The KE family is a medical name designated for a British family, about half of whom exhibit a severe speech disorder called developmental verbal dyspraxia.[1] It is the first family with speech disorder to be investigated using genetic analyses, by which the speech impediment is discovered to be due to genetic mutation, and from which the gene FOXP2, often dubbed the "language gene", was discovered. Their condition is also the first human speech and language disorder known to exhibit strict Mendelian inheritance.[2]

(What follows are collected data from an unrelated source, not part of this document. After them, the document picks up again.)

Lemma endswith_app (s p : str) : endswith (s ++ p) p = true.
Proof.
  unfold endswith. rewrite rev_app_distr.
  induction (rev p) as [|x r IH]; simpl; [reflexivity|].
  now rewrite N.eqb_refl.
Qed.

Lemma slice_drop_last_app (s p : str) :
  slice_drop_last (length p) (s ++ p) = s.
Proof.
  unfold slice_drop_last. rewrite length_app.
  replace (length s + length p - length p) with (length s + 0) by lia.
  rewrite firstn_app_2. simpl. apply app_nil_r.
Qed.

End StringFacts.

(* ================================================================== *)
(** * Facts about dictionaries *)
(* ================================================================== *)

Section DictFacts.

Lemma has_key_lookup (d : dict) (f : str) :
  has_key d f = true -> exists v, lookup d f = Some v.
Proof.
  induction d as [|[k v] d IH]; simpl; [discriminate|].
  destruct (key_is f k); simpl; eauto.
Qed.

Lemma lookup_has_key (d : dict) (f : str) (v : value) :
  lookup d f = Some v -> has_key d f = true.
Proof.
  induction d as [|[k w] d IH]; simpl; [discriminate|].
  destruct (key_is f k); simpl; auto.
Qed.

Lemma lookup_In (d : dict) (f : str) (v : value) :
  lookup d f = Some v -> exists k, In (k, v) d.
Proof.
  induction d as [|[k w] d IH]; simpl; [discriminate|].
  destruct (key_is f k).
  - intros [= ->]; eauto.
  - intros H; destruct (IH H) as [k' Hk]; eauto.
Qed.

Lemma str_valued_In (d : dict) (k v : value) :
  str_valued d = true -> In (k, v) d -> exists t, v = PyStr t.
Proof.
  unfold str_valued; rewrite forallb_forall.
  intros H Hin. specialize (H _ Hin); simpl in H.
  destruct v; try discriminate; eauto.
Qed.

Lemma lookup_app_old (d e : dict) (f : str) (v : value) :
  lookup d f = Some v -> lookup (d ++ e) f = Some v.
Proof.
  induction d as [|[k w] d IH]; simpl; [discriminate|].
  destruct (key_is f k); auto.
Qed.

Lemma lookup_app_new (d e : dict) (f : str) :
  has_key d f = false -> lookup (d ++ e) f = lookup e f.
Proof.
  induction d as [|[k w] d IH]; simpl; [reflexivity|].
  destruct (key_is f k); simpl; [discriminate|auto].
Qed.

Lemma key_is_refl (f : str) : key_is f (PyStr f) = true.
Proof. apply str_eqb_refl. Qed.

End DictFacts.

(* ================================================================== *)
(** * The structured output parser: lemmas *)
(* ================================================================== *)

Section ParserFacts.

Variable json_loads : str -> result value.
Variable literal_eval : str -> result value.
Variable json_dumps : value -> result str.
Variable py_repr : value -> str.

Local Abbreviation clean := MetaTags.clean.
Local Abbreviation required_fields := MetaTags.required_fields.
Local Abbreviation not_specified := MetaTags.not_specified.
Local Abbreviation error_parsing := MetaTags.error_parsing.
Local Abbreviation error_record := MetaTags.error_record.
Local Abbreviation fill_required := MetaTags.fill_required.
Local Abbreviation fill_step := MetaTags.fill_step.
Local Abbreviation decode := (MetaTags.decode json_loads literal_eval).
Local Abbreviation stringify_value := (MetaTags.stringify_value json_dumps py_repr).
Local Abbreviation stringify_items := (MetaTags.stringify_items json_dumps py_repr).
Local Abbreviation parse_body :=
  (MetaTags.parse_body json_loads literal_eval json_dumps py_repr).
Local Abbreviation parse :=
  (MetaTags.parse_meta_tags_json json_loads literal_eval json_dumps py_repr).

(** ** The loop over the items *)

Lemma stringify_items_cons (k v : value) (d r : dict) :
  stringify_items ((k, v) :: d) = inr r ->
  exists t r', stringify_value v = inr t /\ stringify_items d = inr r'
               /\ r = (k, PyStr t) :: r'.
Proof.
  simpl. unfold bind.
  destruct (stringify_value v) as [e|t]; [discriminate|].
  destruct (stringify_items d) as [e|r']; [discriminate|].
  unfold Ok; intros [= <-]; eauto.
Qed.


Lemma stringify_items_str_valued (d r : dict) :
  stringify_items d = inr r -> str_valued r = true.
Proof.
  revert r; induction d as [|[k v] d IH]; intros r H.
  - simpl in H; unfold Ok in H; now inversion H.
  - apply stringify_items_cons in H as (t & r' & _ & Hr & ->).
    simpl; eauto.
Qed.

Lemma stringify_items_has_key (d r : dict) (f : str) :
  stringify_items d = inr r -> has_key r f = has_key d f.
Proof.
  revert r; induction d as [|[k v] d IH]; intros r H.
  - simpl in H; unfold Ok in H; now inversion H.
  - apply stringify_items_cons in H as (t & r' & _ & Hr & ->).
    simpl; f_equal; auto.
Qed.

Lemma stringify_items_lookup (d r : dict) (f : str) (v : value) :
  stringify_items d = inr r -> lookup d f = Some v ->
  exists t, stringify_value v = inr t /\ lookup r f = Some (PyStr t).
Proof.
  revert r; induction d as [|[k w] d IH]; intros r H; [discriminate|].
  apply stringify_items_cons in H as (t & r' & Ht & Hr & ->).
  simpl. destruct (key_is f k).
  - intros [= ->]; eauto.
  - auto.
Qed.

Lemma stringify_items_total (d : dict) :
  (forall k v, In (k, v) d -> exists t, stringify_value v = inr t) ->
  exists r, stringify_items d = inr r.
Proof.
  induction d as [|[k v] d IH]; intros H.
  - exists []; reflexivity.
  - destruct (H k v) as [t Ht]; [now left|].
    destruct IH as [r Hr]; [intros; eapply H; right; eauto|].
    exists ((k, PyStr t) :: r). simpl. now rewrite Ht, Hr.
Qed.

(** On a dictionary of strings the loop changes nothing. *)
Lemma stringify_items_id (d : dict) :
  str_valued d = true -> stringify_items d = inr d.
Proof.
  induction d as [|[k v] d IH]; simpl; [reflexivity|].
  intros H; apply andb_prop in H as [Hv Hd].
  destruct v; try discriminate. simpl.
  now rewrite (IH Hd).
Qed.

(** ** The loop over the required fields *)

Lemma fill_step_old (m : dict) (g f : str) (v : value) :
  lookup m f = Some v -> lookup (fill_step m g) f = Some v.
Proof.
  unfold MetaTags.fill_step, insert_new. destruct (has_key m g); [easy|].
  apply lookup_app_old.
Qed.

Lemma fill_old (fields : list str) (m : dict) (f : str) (v : value) :
  lookup m f = Some v -> lookup (fold_left fill_step fields m) f = Some v.
Proof.
  revert m; induction fields as [|g fields IH]; intros m H; simpl; [easy|].
  apply IH, fill_step_old, H.
Qed.

Lemma fill_step_new (m : dict) (f : str) :
  has_key m f = false ->
  lookup (fill_step m f) f = Some (PyStr not_specified).
Proof.
  intros H. unfold MetaTags.fill_step, insert_new. rewrite H.
  rewrite lookup_app_new by assumption. simpl. now rewrite str_eqb_refl.
Qed.

Lemma fill_step_other (m : dict) (g f : str) :
  has_key m f = false -> g <> f -> has_key (fill_step m g) f = false.
Proof.
  intros H Hne. unfold MetaTags.fill_step, insert_new.
  destruct (has_key m g); [assumption|].
  unfold has_key in *. rewrite existsb_app, H. simpl.
  destruct (str_eqb g f) eqn:E; [|reflexivity].
  apply str_eqb_eq in E; contradiction.
Qed.

Lemma str_eq_dec (a b : str) : {a = b} + {a <> b}.
Proof. apply list_eq_dec, N.eq_dec. Qed.

Lemma fill_new (fields : list str) (m : dict) (f : str) :
  has_key m f = false -> In f fields ->
  lookup (fold_left fill_step fields m) f = Some (PyStr not_specified).
Proof.
  revert m; induction fields as [|g fields IH]; intros m H Hin; [easy|].
  simpl. destruct (str_eq_dec g f) as [->|Hne].
  - apply fill_old, fill_step_new, H.
  - destruct Hin as [->|Hin]; [contradiction|].
    apply IH; [now apply fill_step_other|assumption].
Qed.

Lemma fill_step_str_valued (m : dict) (g : str) :
  str_valued m = true -> str_valued (fill_step m g) = true.
Proof.
  intros H. unfold MetaTags.fill_step, insert_new. destruct (has_key m g); [easy|].
  unfold str_valued in *. rewrite forallb_app, H. reflexivity.
Qed.

Lemma fill_str_valued (fields : list str) (m : dict) :
  str_valued m = true -> str_valued (fold_left fill_step fields m) = true.
Proof.
  revert m; induction fields as [|g fields IH]; intros m H; simpl; [easy|].
  apply IH, fill_step_str_valued, H.
Qed.

Lemma fill_id (fields : list str) (m : dict) :
  (forall f, In f fields -> has_key m f = true) ->
  fold_left fill_step fields m = m.
Proof.
  induction fields as [|g fields IH]; intros H; simpl; [easy|].
  unfold MetaTags.fill_step at 2. rewrite (H g) by now left.
  apply IH; intros; apply H; now right.
Qed.


Lemma fill_required_unfold (m : dict) :
  fill_required m = fold_left fill_step required_fields m.
Proof. reflexivity. Qed.

(** ** The record of the exception handler *)

Lemma error_record_lookup (f : str) :
  In f required_fields -> lookup error_record f = Some (PyStr error_parsing).
Proof.
  intros H. simpl in H.
  repeat (destruct H as [<-|H]; [reflexivity|]). contradiction.
Qed.


(** ** The body of the [try] block *)

Lemma parse_body_inr (s : str) (r : dict) :
  parse_body s = inr r ->
  exists d d', decode (clean s) = inr (PyDict d)
               /\ stringify_items d = inr d' /\ r = fill_required d'.
Proof.
  unfold MetaTags.parse_body, bind.
  destruct (decode (clean s)) as [e|v]; [discriminate|].
  destruct v; try (unfold Raise; discriminate).
  destruct (stringify_items d) as [e|d'] eqn:Hs; [discriminate|].
  unfold Ok; intros [= <-]. now exists d, d'.
Qed.

Lemma parse_of_dict (s : str) (d d' : dict) :
  decode (clean s) = inr (PyDict d) -> stringify_items d = inr d' ->
  parse s = fill_required d'.
Proof.
  intros Hd Hs. unfold MetaTags.parse_meta_tags_json, MetaTags.parse_body, bind.
  now rewrite Hd, Hs.
Qed.

Lemma parse_of_failure (s : str) (e : exn) :
  decode (clean s) = inl e -> parse s = error_record.
Proof.
  intros Hd. unfold MetaTags.parse_meta_tags_json, MetaTags.parse_body, bind.
  now rewrite Hd.
Qed.

(** The result depends on the text through [clean] only. *)
Lemma parse_clean (s s' : str) : clean s = clean s' -> parse s = parse s'.
Proof.
  intros H. unfold MetaTags.parse_meta_tags_json, MetaTags.parse_body.
  now rewrite H.
Qed.

Lemma parse_str_valued (s : str) : str_valued (parse s) = true.
Proof.
  unfold MetaTags.parse_meta_tags_json.
  destruct (parse_body s) as [e|r] eqn:E; [reflexivity|].
  apply parse_body_inr in E as (d & d' & _ & Hs & ->).
  apply fill_str_valued. eapply stringify_items_str_valued; eauto.
Qed.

Brought to medical attention from their school children in the late 1980s, the case of KE family was taken up at the UCL Institute of Child Health in London in 1990. Initial report indicated genetic disorder. But a Canadian linguist Myrna Gopnik suspected that the genetic disorder was mainly on grammatical deficiency, which led to a controversial notion of "grammar gene". Geneticists at the University of Oxford however discovered that the condition was purely genetic with complex physical and physiological effects, and in 1998, identified the actual gene, eventually named FOXP2. This discovery directly led to a broader knowledge on human evolution as the gene is directly implicated with the origin of language.[3]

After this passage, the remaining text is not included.